U.S.-Cuba relations have been shaped by a long-standing embargo, periodic diplomatic openings, and regulatory as well as congressional controls on trade and travel. Presidents can use executive actions to alter enforcement or create limited agreements, but broader trade normalization typically involves a mix of executive measures, agency rules, and congressional action.
Market prices summarize collective expectations about whether an announcement will occur, and they move as participants incorporate new public information, official statements, and changes in political or legal context. They are not guarantees but reflect crowd judgment at a given moment.
An announcement would typically be a public statement by Trump or his official spokesperson that a trade deal with Cuba has been agreed, signed, or will be implemented, or an official government press release describing a concrete trade arrangement. Speculative comments without a clear claim of an agreed deal are usually treated differently than a formal announcement.

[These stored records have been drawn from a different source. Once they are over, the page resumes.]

Lemma injection_velocity_uses_the_port_area_witness :
  func_Vox 1.0e+6 0.01 (Rm single_motor) (Tox single_motor) (Df single_motor)
           (a single_motor)
  == 0.01 * 259.8 * 280 / (1.0e+6 * (433 * (Np.pi * (0.3 * 1.0e-3) ^ 2 / 4))).
Proof.
  apply (injection_velocity_uses_the_port_area 0.3 433 38 0.9 1191 259.8 280
           9.34e-8 2.46e-9 "cea_db/out" [] [] 1.0e+6 0.01).
  intros H. discriminate H.
Defined.

Lemma gen_table_reports_the_first_failure_witness :
  gen_table const_cstr_db newton_secant brentq_bisect sweep_motor = Err ValueError.
Proof.
  apply (gen_table_reports_the_first_failure const_cstr_db newton_secant brentq_bisect
           sweep_motor [] [0.002] [0.001] [] 0.001 0.002 ValueError).
  - reflexivity.
  - reflexivity.
  - intros m d _ [].
  - intros m [<- | []]. eexists. vm_compute. reflexivity.
  - vm_compute. reflexivity.
Defined.

Lemma returned_table_is_complete_witness :
  exists df,
    gen_table const_cstr_db newton_secant brentq_bisect full_motor = Ok df
    /\ index df = mox_range full_motor
    /\ (List.length (columns df) <= List.length (Dt_range full_motor))%nat.
Proof.
  eexists. split; [vm_compute; reflexivity |].
  refine ((fun H => conj (proj1 H) (proj2 (proj2 (proj2 H))))
            (returned_table_is_complete const_cstr_db newton_secant brentq_bisect
               full_motor _ _)).
  vm_compute. reflexivity.
Defined.

Lemma empty_mass_flow_range_yields_empty_columns_witness :
  exists df,
    gen_table const_cstr_db newton_secant brentq_bisect empty_motor = Ok df
    /\ index df = []
    /\ Forall (fun kc => snd kc = []) (columns df).
Proof.
  exact (empty_mass_flow_range_yields_empty_columns const_cstr_db newton_secant
           brentq_bisect empty_motor eq_refl).
Defined.

End FurtherRuns.

Section TotalityFacts.

Import CeaPost.

Variable fs : filesystem.
Variable interp2d : list Q -> list Q -> list (list Q) -> result surface.

(** X14: on a grid of at least three mixture ratios the "linear" function
    never raises: at every mixture ratio and every pressure it returns a
    number. *)
Theorem linear_function_always_returns_a_number :
  forall (self : Read_datset) (param_name : string)
         (f : Q -> Q -> result pyval) (grid : list Q),
    gen_func fs interp2d self param_name (SName "linear") = Ok f ->
    of_ self = Some grid ->
    (3 <= List.length grid)%nat ->
    forall o_f P, exists v, f o_f P = Ok (PyFloat v).
Proof.
  intros self param_name f grid Hf Hgrid Hn o_f P.
  destruct (gen_func_inv fs interp2d _ _ _ _ Hf)
    as [array [grid' [pcs [s [_ [Hg' [_ [_ ->]]]]]]]].
  rewrite Hgrid in Hg'. injection Hg' as <-.
  pose proof (interp2d_call_length s grid (P * 1.0e-6)) as Hca.
  destruct (Np.min grid) as [lo | e] eqn:Hlo; [| destruct grid; [simpl in Hn; lia | discriminate]].
  destruct (Np.max grid) as [hi | e] eqn:Hhi; [| destruct grid; [simpl in Hn; lia | discriminate]].
  destruct (Qlt_le_dec o_f lo) as [Hlt | Hge].
  - rewrite (func_below_reached _ _ _ _ _ _ Hlo Hlt).
    destruct (func_below_reaches_dispatch grid _ (SName "linear") o_f (P * 1.0e-6) lo
                Hca Hn Hlo) as [b [diff ->]].
    rewrite dispatch_linear. eexists. reflexivity.
  - destruct (Qlt_le_dec hi o_f) as [Hgt | Hle].
    + rewrite (func_above_reached _ _ _ _ _ _ Hhi Hgt).
      destruct (func_above_reaches_dispatch grid _ (SName "linear") o_f (P * 1.0e-6) hi
                  Hca ltac:(lia) Hhi) as [b [diff ->]].
      rewrite dispatch_linear. eexists. reflexivity.
    + rewrite (func_inrange_reached _ _ _ _ _ lo hi Hlo Hhi Hge Hle).
      eexists. reflexivity.
Qed.

End TotalityFacts.

Section PositivityFacts.

Import DesignEBHR.

Lemma Qdiv_pos (x y : Q) : 0 < x -> 0 < y -> 0 < x / y.
Proof.
  intros Hx Hy. unfold Qdiv. apply Qmult_lt_0_compat; [exact Hx |].
  now apply Qinv_lt_0_compat.
Qed.

Lemma pi_pos : 0 < Np.pi.
Proof. reflexivity. Qed.

Lemma port_section_pos (D : Q) : 0 < D -> 0 < Np.pi * Np.power D 2 / 4.
Proof.
  intros HD. apply Qdiv_pos; [| reflexivity].
  apply Qmult_lt_0_compat; [exact pi_pos |].
  unfold Np.power. simpl Qpower. now apply Qmult_lt_0_compat.
Qed.

(** X15: the velocity chain keeps its quantities positive: for positive
    pressure, mass flow, gas constant, temperature, port diameter, fuel
    density and regression constants and a blockage fraction strictly
    between 0 and 1, the injection velocity, the fuel velocity and the
    mixture ratio handed to the lookup are all positive. *)
Theorem velocity_chain_is_positive :
  forall (Pc mox Rm0 Tox0 D a0 c1 c2 rho : Q),
    0 < Pc -> 0 < mox -> 0 < Rm0 -> 0 < Tox0 -> 0 < D ->
    0 < a0 -> a0 < 1 -> 0 < c1 -> 0 < c2 -> 0 < rho ->
    let Vox := func_Vox Pc mox Rm0 Tox0 D a0 in
    let Vf := func_Vf Vox Pc c1 c2 1 in
    let o_f := func_of Vox Vf rho D a0 in
    0 < Vox /\ 0 < Vf /\ 0 < o_f.
Proof.
  intros Pc mox Rm0 Tox0 D a0 c1 c2 rho HPc Hmox HRm HTox HD Ha0 Ha1 Hc1 Hc2 Hrho
         Vox Vf o_f.
  pose proof (port_section_pos D HD) as HAf.
  assert (HVox : 0 < Vox).
  { unfold Vox, func_Vox. apply Qdiv_pos.
    - repeat apply Qmult_lt_0_compat; assumption.
    - apply Qmult_lt_0_compat; [apply Qmult_lt_0_compat; [exact HPc | exact HAf] | lra]. }
  clearbody Vox.
  assert (HVf : 0 < Vf).
  { unfold Vf, func_Vf. apply Qmult_lt_0_compat.
    - pose proof (Qdiv_pos c1 Vox Hc1 HVox) as Ht.
      set (t := c1 / Vox) in *. clearbody t. lra.
    - unfold Np.power. simpl Qpower. exact HPc. }
  clearbody Vf.
  split; [exact HVox |]. split; [exact HVf |].
  unfold o_f, func_of. apply Qdiv_pos; [exact HVox |].
  apply Qmult_lt_0_compat; [| exact HVf].
  apply Qmult_lt_0_compat; [| exact Ha0].
  apply Qmult_lt_0_compat; [exact Hrho | exact HAf].
Qed.

End PositivityFacts.

Section MoreRuns.
Import Instances.
Import CeaPost.
Import DesignEBHR.

Lemma linear_function_always_returns_a_number_witness :
  (exists v, func [1; 2; 3; 4] cstar_surface (SName "linear") 0.5 3.0e+6 = Ok (PyFloat v))
  /\ (exists v, func [1; 2; 3; 4] cstar_surface (SName "linear") 2.5 3.0e+6 = Ok (PyFloat v))
  /\ (exists v, func [1; 2; 3; 4] cstar_surface (SName "linear") 7 3.0e+6 = Ok (PyFloat v)).
Proof.
  repeat split;
    apply (linear_function_always_returns_a_number db_fs interp2d_poly db_reader "CSTAR"
             (func [1; 2; 3; 4] cstar_surface (SName "linear")) [1; 2; 3; 4]
             eq_refl eq_refl (le_S _ _ (le_n 3))).
Defined.

Lemma velocity_chain_is_positive_witness :
  0 < func_Vox 1.0e+6 0.01 259.8 280 0.038 0.5
  /\ 0 < func_Vf (func_Vox 1.0e+6 0.01 259.8 280 0.038 0.5) 1.0e+6 9.34e-8 2.46e-9 1
  /\ 0 < func_of (func_Vox 1.0e+6 0.01 259.8 280 0.038 0.5)
                 (func_Vf (func_Vox 1.0e+6 0.01 259.8 280 0.038 0.5)
                          1.0e+6 9.34e-8 2.46e-9 1)
                 1191 0.038 0.5.
Proof.
  apply (velocity_chain_is_positive 1.0e+6 0.01 259.8 280 0.038 0.5 9.34e-8 2.46e-9 1191);
    reflexivity.
Defined.
End MoreRuns.
(** * Gamma-robust First-Fit consolidation (Code99per.py)

    A shallow embedding of the heuristic consolidation engine of
    [src/Code99per.py]: the VM / PM records, [robust_cpu_usage],
    [can_place_vm_on_pm], the [GammaFFSolver] class with its
    snapshot / commit / rollback iteration, the loader and the
    migration metric of [main].

    Modelling conventions.
    - Python [float] values are exact rationals ([Q]); the tolerance
      [1e-9] is [1 # 1000000000].  Comparisons are the boolean ones of
      [QArith]; sums are left folds starting at [0], as [sum] is.
    - Python [int] values that may be negative ([G], [max_iter], PM ids)
      are [Z]; lengths and the migration counter are [nat].
    - A [dict] keeps insertion order and iteration order matters here
      (target selection, first-fit scan), so [_pms] and [_vms] are lists
      of records in iteration order, looked up by the [id] field under
      which the constructor stored them.
    - Exceptions are the [Raise] branch of a small error monad; the
      state a raising call leaves behind is not modelled.
    - [random.Random.sample] and the iteration order of [set] are the
      two things the interpreter decides; they are section variables. *)

From Stdlib Require Import QArith Qround Lqa ZArith Lia Sorted.
From stdpp Require Import base option list strings.

Local Open Scope Z_scope.
Local Open Scope nat_scope.

(** ** Numbers *)

Definition eps : Q := 1 # 1000000000.

(** [sum(xs)]: a left fold from [0]. *)
Definition Qsum (l : list Q) : Q := fold_left Qplus l 0%Q.

(** [int(x)] on a float: truncation toward zero. *)
Definition py_int (x : Q) : Z :=
  if Qle_bool 0 x then Qfloor x else Qceiling x.

(** [xs[:G]] for an [int] bound [G]: a negative bound counts from the end. *)
Definition slice_to {A} (G : Z) (l : list A) : list A :=
  if (0 <=? G)%Z then take (Z.to_nat G) l
  else take (Z.to_nat (Z.of_nat (length l) + G)) l.

(** [sorted(xs, key=key, reverse=True)]: stable, descending. *)
Fixpoint insert_desc {A} (key : A -> Q) (x : A) (l : list A) : list A :=
  match l with
  | [] => [x]
  | y :: l' =>
      if Qle_bool (key y) (key x) then x :: y :: l'
      else y :: insert_desc key x l'
  end.

Definition sort_desc {A} (key : A -> Q) (l : list A) : list A :=
  foldr (insert_desc key) [] l.

(** [min(xs, key=key)] on a list: the first element with the least key;
    [None] stands for the empty argument. *)
Fixpoint py_min {A} (key : A -> nat) (l : list A) : option A :=
  match l with
  | [] => None
  | x :: l' =>
      match py_min key l' with
      | Some m => if key m <? key x then Some m else Some x
      | None => Some x
      end
  end.

(** ** Exceptions *)

Inductive exn : Type :=
| KeyError_vm (vid : string)
| KeyError_pm (h : Z)
| ValueError_no_pm (vid : string) (h : Z)
| ValueError_sample (k : Z) (n : nat).

Inductive result (A : Type) : Type :=
| Ok (a : A)
| Raise (e : exn).
Arguments Ok {A} a.
Arguments Raise {A} e.

Definition rbind {A B} (f : A -> result B) (m : result A) : result B :=
  match m with
  | Ok a => f a
  | Raise e => Raise e
  end.

#[global] Instance result_ret : MRet result := fun A a => Ok a.
#[global] Instance result_bind : MBind result := fun A B f m => rbind f m.

Fixpoint rmapM {A B} (f : A -> result B) (l : list A) : result (list B) :=
  match l with
  | [] => Ok []
  | x :: l' => y ← f x; ys ← rmapM f l'; Ok (y :: ys)
  end.

(** ** 1. Data model: VM and PM *)

Module VM.
Record t : Type := mk {
  id : string;
  u_c : Q;
  u_r : Q;
  mem : Q;
  pm_id : option Z
}.

(** The [u_max] property. *)
Definition u_max (vm : t) : Q := (u_c vm + u_r vm)%Q.

(** [vm.pm_id = h]. *)
Definition set_pm_id (h : option Z) (vm : t) : t :=
  mk (id vm) (u_c vm) (u_r vm) (mem vm) h.
End VM.

Module PM.
Record t : Type := mk {
  id : Z;
  cpu_cap : Q;
  mem_cap : Q;
  vms : list string;
  active : bool
}.

Definition set_vms (l : list string) (pm : t) : t :=
  mk (id pm) (cpu_cap pm) (mem_cap pm) l (active pm).

Definition set_active (b : bool) (pm : t) : t :=
  mk (id pm) (cpu_cap pm) (mem_cap pm) (vms pm) b.
End PM.

(** ** 2. Robust CPU usage *)

Definition robust_cpu_usage (vms_on_pm : list VM.t) (G : Z) : Q :=
  match vms_on_pm with
  | [] => 0%Q
  | _ =>
      let centers := map VM.u_c vms_on_pm in
      let radii := sort_desc (fun r => r) (map VM.u_r vms_on_pm) in
      (Qsum centers + Qsum (slice_to G radii))%Q
  end.

Definition Qgt_bool (a b : Q) : bool := negb (Qle_bool a b).

(** [bool(xs)] on a list. *)
Definition nonempty {A} (l : list A) : bool :=
  match l with [] => false | _ => true end.

(** ** Dictionaries of records

    [d[k]] finds the record stored under [k]; a mutation of the object
    [d[k]] rewrites that record in place, so the iteration order of the
    dictionary never changes. *)

Fixpoint alter_first {A} (p : A -> bool) (f : A -> A) (l : list A) : list A :=
  match l with
  | [] => []
  | x :: l' => if p x then f x :: l' else x :: alter_first p f l'
  end.

(** [d[key(x)] = x] on an insertion-ordered dictionary. *)
Fixpoint dict_set {A K} `{EqDecision K} (key : A -> K) (x : A) (d : list A)
  : list A :=
  match d with
  | [] => [x]
  | y :: d' =>
      if bool_decide (key y = key x) then x :: d'
      else y :: dict_set key x d'
  end.

(** [{key(x): x for x in xs}]. *)
Definition dict_of {A K} `{EqDecision K} (key : A -> K) (xs : list A)
  : list A :=
  fold_left (fun d x => dict_set key x d) xs [].

Definition vm_get (all_vms : list VM.t) (vid : string) : result VM.t :=
  match find (fun v => bool_decide (VM.id v = vid)) all_vms with
  | Some v => Ok v
  | None => Raise (KeyError_vm vid)
  end.

Definition vm_alter (f : VM.t -> VM.t) (vid : string) (all_vms : list VM.t)
  : list VM.t :=
  alter_first (fun v => bool_decide (VM.id v = vid)) f all_vms.

Definition pm_alter (f : PM.t -> PM.t) (h : Z) (pms : list PM.t)
  : list PM.t :=
  alter_first (fun pm => bool_decide (PM.id pm = h)) f pms.

(** ** Feasibility of one more VM on a PM *)

Definition can_place_vm_on_pm
  (vm : VM.t) (pm : PM.t) (all_vms : list VM.t) (G : Z) : result bool :=
  current ← rmapM (vm_get all_vms) (PM.vms pm);
  let current_vms := current ++ [vm] in
  let cpu := robust_cpu_usage current_vms G in
  if Qgt_bool cpu (PM.cpu_cap pm + eps) then Ok false
  else
    let mem := Qsum (map VM.mem current_vms) in
    if Qgt_bool mem (PM.mem_cap pm + eps) then Ok false
    else Ok true.

(** ** 3. The GammaFF solver *)

(** The entries of [errors] in [check_feasibility]; the source formats
    them as text with the same four pieces of data. *)
Inductive violation : Type :=
| CpuViolation (pm : Z) (cpu cap : Q)
| MemViolation (pm : Z) (mem cap : Q).

Definition check_pm (all_vms : list VM.t) (G : Z) (pm : PM.t)
  : result (list violation) :=
  vms_on_pm ← rmapM (vm_get all_vms) (PM.vms pm);
  let cpu := robust_cpu_usage vms_on_pm G in
  let mem := Qsum (map VM.mem vms_on_pm) in
  Ok ((if Qgt_bool cpu (PM.cpu_cap pm + eps)
       then [CpuViolation (PM.id pm) cpu (PM.cpu_cap pm)] else [])
      ++ (if Qgt_bool mem (PM.mem_cap pm + eps)
          then [MemViolation (PM.id pm) mem (PM.mem_cap pm)] else [])).

(** [_sync_vm_pm_lists], second loop: from [vm.pm_id] to [pm.vms]. *)
Fixpoint sync_append (vms : list VM.t) (pms : list PM.t)
  : result (list PM.t) :=
  match vms with
  | [] => Ok pms
  | vm :: rest =>
      match VM.pm_id vm with
      | None => sync_append rest pms
      | Some h =>
          if bool_decide (h ∈ map PM.id pms)
          then sync_append rest
                 (pm_alter (fun pm => PM.set_vms (PM.vms pm ++ [VM.id vm]) pm)
                    h pms)
          else Raise (ValueError_no_pm (VM.id vm) h)
      end
  end.

Definition refresh_active (pms : list PM.t) : list PM.t :=
  map (fun pm => PM.set_active (nonempty (PM.vms pm)) pm) pms.

Definition _sync_vm_pm_lists (pms : list PM.t) (vms : list VM.t)
  : result (list PM.t) :=
  pms' ← sync_append vms (map (PM.set_vms []) pms);
  Ok (refresh_active pms').

(** Step 1 of an iteration: the PM to empty, the [min] over the PMs
    that have a VM; [None] when there is none (the early [return False]). *)
Definition select_target (pms : list PM.t) : option PM.t :=
  py_min (fun pm => length (PM.vms pm))
         (filter (fun pm => PM.vms pm ≠ []) pms).
(** X14. The month file of one campaign after its import: when the month
    has new messages, the file holds its previous content (the header when
    it did not exist) followed by the entries of these messages in date
    order, each tagged for the campaign's game masters; when it has none,
    the file is as before. *)
Theorem month_file_content gm files results c msgs k :
  let d := campaign_dir_of c in
  let imported := get_imported_ids files d in
  let r := import_campaign false gm (files, results) (c, msgs) in
  let found := filter (new_in_month imported k) (sorted_by date_of msgs) in
  file_at r.1 d (k +:+ ".md")
  = match found with
    | [] => file_at files d (k +:+ ".md")
    | _ => Some (default (header c k) (file_at files d (k +:+ ".md"))
                 +:+ entries (default ∅ (gm !! c)) found)
    end.
Proof.
  intros d imported r found.
  apply (import_campaign_month_file gm files results c msgs k).
Qed.


Lemma split_join l :
  l ≠ [] →
  Forall (λ x, all_chars (λ c, negb (Ascii.eqb c nl_char)) x = true) l →
  split nl_char (join nl l) = l.
Proof.
  induction l as [|x l IH]; [done|]. intros _ Hall.
  apply Forall_cons in Hall as [Hx Hl].
  destruct l as [|y l]; [by apply split_without_sep|].
  change (join nl (x :: y :: l))
    with (x +:+ String nl_char (join nl (y :: l))).
  rewrite split_app_sep, (split_without_sep _ x Hx), IH; done.
Qed.

(** X15. The tracking file round trip: a non-empty set of ids made of
    plain characters (ASCII, no white space) is read back exactly as it was
    saved; the empty set is read back as the set that holds the empty
    string. *)
Theorem tracker_round_trip files d (ids : gset string) :
  (ids ≠ ∅ → (∀ x, x ∈ ids → clean x) →
   get_imported_ids (save_imported_ids files d ids) d = ids)
  ∧ get_imported_ids (save_imported_ids files d ∅) d = {[""]}.
Proof.
  split.
  - intros Hne Hclean. rewrite get_imported_ids_save. unfold tracker_content.
    assert (sorted (elements ids) ≡ₚ elements ids) as Hperm
      by apply merge_sort_Permutation.
    generalize dependent (sorted (elements ids)). intros l Hperm.
    assert (Forall clean l) as Hall.
    { apply Forall_forall. intros x Hx. apply Hclean.
      rewrite Hperm in Hx. by apply elem_of_elements in Hx. }
    assert (l ≠ []) as Hl.
    { intros Hnil. rewrite Hnil in Hperm. symmetry in Hperm.
      apply Permutation_nil_r, elements_empty_inv in Hperm.
      by apply Hne, leibniz_equiv. }
    destruct l as [|x l']; [done|].
    pose proof (Forall_inv Hall) as Hx.
    unfold strip. rewrite lstrip_join by done.
    rewrite rstrip_join by done. rewrite split_join; [|done|].
    + rewrite Hperm. apply list_to_set_elements_L.
    + eapply Forall_impl; [exact Hall|]. intros y. apply clean_no_newline.
  - rewrite get_imported_ids_save. by vm_compute.
Qed.
(** * Verification of the user service of snake (package [user])

    The development embeds the service methods of [userService] as Rocq
    functions.  Go values are modelled as follows: [uint64] ids are [N],
    [int] values are [Z], Go maps are [gmap], a Go [error] is an optional
    error value ([None] is [nil]), an entry of a result slice, which may
    be [nil], is an [option], and the records a repository returns are
    taken to be non-nil.  The database reached through [model.GetDB()] is passed
    explicitly as a [Store]; a gorm transaction is a working copy of the
    store together with its state.  The repositories held by the service
    are interfaces in the source, so they are records of operations here. *)

From Stdlib Require Import ZArith NArith String List Lia DecimalString.
From stdpp Require Import base option list gmap strings.

Local Open Scope string_scope.
Local Open Scope Z_scope.
Local Open Scope list_scope.

(** ** Errors *)

(** The error values the service sees: gorm's [ErrRecordNotFound], any
    other failure of a repository, of the driver or of the token signer,
    and an error wrapped with a context message by [errors.Wrap]. *)
Inductive errv : Type :=
| ErrRecordNotFound
| ErrOther (msg : string)
| Wrapped (cause : errv) (msg : string).

Abbreviation error := (option errv).

(** [errors.Wrap] and [errors.Wrapf]: wrapping [nil] gives [nil]. *)
Definition errors_Wrap (err : error) (msg : string) : error :=
  match err with
  | None => None
  | Some e => Some (Wrapped e msg)
  end.

(** [gorm.IsRecordNotFoundError]. *)
Definition IsRecordNotFoundError (err : error) : bool :=
  match err with
  | Some ErrRecordNotFound => true
  | _ => false
  end.

(** [strconv.Itoa]. *)
Definition Itoa (n : Z) : string := NilZero.string_of_int (Z.to_int n).

(** ** Data model *)

Definition uint64 := N.

(** The constants of the package. *)
Definition FollowStatusNormal : Z := 1.
Definition FollowStatusDelete : Z := 0.
Definition MaxID : uint64 := 0xffffffffffff%N.

(** [model.UserBaseModel], with the fields the service reads and writes;
    the timestamps are seconds, [0] being the zero [time.Time]. *)
Record UserBaseModel : Type := {
  ID : uint64;
  Username : string;
  Password : string;
  Email : string;
  Phone : Z;
  CreatedAt : Z;
  UpdatedAt : Z
}.

(** The zero value of [model.UserBaseModel]. *)
Definition zeroUser : UserBaseModel :=
  {| ID := 0%N; Username := ""; Password := ""; Email := ""; Phone := 0;
     CreatedAt := 0; UpdatedAt := 0 |}.

(** [model.UserFollowModel]: a row of the follow table. *)
Record UserFollowModel : Type := {
  follow_ID : uint64;
  follow_UserID : uint64;
  follow_FollowedUID : uint64;
  follow_Status : Z
}.

Definition zeroFollow : UserFollowModel :=
  {| follow_ID := 0%N; follow_UserID := 0%N; follow_FollowedUID := 0%N;
     follow_Status := 0 |}.

(** Modelled from the spec: [model.UserFansModel] is declared outside this
    file; a fan row is the follow edge stored under the followed user. *)
Record UserFansModel : Type := {
  fans_ID : uint64;
  fans_UserID : uint64;
  fans_FollowerUID : uint64;
  fans_Status : Z
}.

(** Modelled from the spec: the type [model.UserStatModel] is declared
    outside this file; the spec gives it the two counters
    followingCount and followerCount. *)
Record UserStatModel : Type := {
  FollowCount : Z;
  FollowerCount : Z
}.

(** Modelled from the spec: the tables behind [model.GetDB()] are not part
    of this file.  The follow table maps (user, followed user) to a status,
    the fans table maps (user, fan) to a status, the stat table maps a user
    to its counters; rows are never removed, only their status changes. *)
Record Store : Type := {
  user_tbl : list UserBaseModel;
  follow_tbl : gmap (uint64 * uint64) Z;
  fans_tbl : gmap (uint64 * uint64) Z;
  stat_tbl : gmap uint64 UserStatModel
}.

Definition emptyStore : Store :=
  {| user_tbl := []; follow_tbl := ∅; fans_tbl := ∅; stat_tbl := ∅ |}.

(** What a reader of the store observes. *)
Definition followStatus (st : Store) (userID followedUID : uint64) : option Z :=
  follow_tbl st !! (userID, followedUID).

Definition fansStatus (st : Store) (userID followerUID : uint64) : option Z :=
  fans_tbl st !! (userID, followerUID).

Definition followCount (st : Store) (userID : uint64) : Z :=
  match stat_tbl st !! userID with
  | Some s => FollowCount s
  | None => 0
  end.

Definition followerCount (st : Store) (userID : uint64) : Z :=
  match stat_tbl st !! userID with
  | Some s => FollowerCount s
  | None => 0
  end.

(** ** Repository interfaces

    [user.BaseRepo], [user.FollowRepo] and [user.StatRepo] are interfaces
    whose implementations live in another package.  An operation takes
    the store (or the working copy of a transaction) and returns the new
    store and an error; nothing is assumed here about when it fails. *)

(** What a call of an operation inside a transaction does: it returns the
    new working copy and an error, or it panics.  The two transitions
    defer a [recover], so a panic of a step is an outcome of its own. *)
Inductive Step : Type :=
| Ret (w : Store) (err : error)
| Panic.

The president can negotiate and announce certain agreements and can use executive tools to alter enforcement or issue waivers, but many aspects of full trade normalization are constrained by statute and may require congressional action, changes to sanctions implementation by federal agencies, or both.
Key actors include the president and his senior advisers, the Cuban leadership, U.S. agencies (State, Commerce, Treasury), members of Congress who influence sanctions and trade law, private firms with commercial interests, and domestic political constituencies that could support or oppose a deal.
Relevant precedents include past episodes of U.S.-Cuba engagement such as periods of diplomatic opening, regulatory changes that allowed limited commerce or travel, and prior executive moves to tighten or loosen restrictions; these show that presidential announcements can be followed by either rapid policy changes or constrained implementation.
Watch for coordinated official statements, intergovernmental meetings or visits, agency rule changes or license announcements, credible reporting of negotiations, statements from Cuban officials, actions by Congress related to Cuba policy, and major commercial contracts involving Cuban counterparts.